Christophe Gans, 43 ans, est l'un des meilleurs spécialistes du cinéma asiatique en France. A 22 ans, il participe à la création du magazine Starfix, dont il devient rédacteur en chef. En 1995, il signe son premier film, Crying Freeman, adapté du manga de Koike et Ikegami, puis, en 2000, le Pacte des loups.
Comment expliquer la vivacité du mythe Bruce Lee ?

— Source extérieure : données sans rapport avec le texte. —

(* ===== verification/SubDir.v ===== *)
(** * SubDir: subscriber discovery, [sub_entry.hpp] and [sub_dir.hpp]

    A subscriber announces itself by a file whose name carries its address and
    the name of the queue it serves ([SubEntry]); a publisher lists the directory
    of a queue and reads the names back ([SubDir]).  The file system is a
    parameter ([FsOps]) with its documented laws ([FsLaws]). *)

From S2P Require Import Prelude Text Util.

(** ** The file system *)

Record dirent := mkDirent { d_name : bytes; d_is_dir : bool }.

Definition S_IRWXU : Z := 448.

(** [fs_open] is [open(path, O_CREAT, mode)]; [fs_readdir] is [opendir] followed
    by [readdir] up to its end, [None] when the directory cannot be opened. *)
Class FsOps (F : Type) := {
  fs_mkdir : bytes → Z → F → Z * F;
  fs_open : bytes → Z → F → Z * F;
  fs_futimes : Z → F → Z * F;
  fs_close : Z → F → F;
  fs_unlink : bytes → F → F;
  fs_readdir : bytes → F → option (list dirent) }.

(** A path of a file in a directory. *)
Definition in_dir (dir name : bytes) : bytes := dir ++ str "/" ++ name.

Definition dot_name (n : bytes) : bool := bool_decide (n = str ".") || bool_decide (n = str "..").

Il y a évidemment la nostalgie de ma génération, qui l'a découvert, mais Bruce Lee est aussi un mythe qui fonctionne sur la jeunesse éternelle et la puberté. Il est par essence le héros de l'adolescence. Quand je l'ai découvert, à douze ans, ça a changé ma vie. A cause de lui, j'ai voulu faire du cinéma et ma thèse, au concours d'entrée, lui était consacrée. Il était un héros rebelle mais aussi, nouveauté, un corps, une sensualité, une arrogance exerçant une violence assumée. En plus, il était d'une race différente de la mienne et, pour couronner le tout, déjà mort. C'est très perturbant, un référent érotique, romantique et morbide. Pour l'éternité ! J'insiste sur cet aspect des choses : la morbidité, presque la nécrophilie, qui a poussé les adolescents du monde entier à lui vouer ce culte du regret.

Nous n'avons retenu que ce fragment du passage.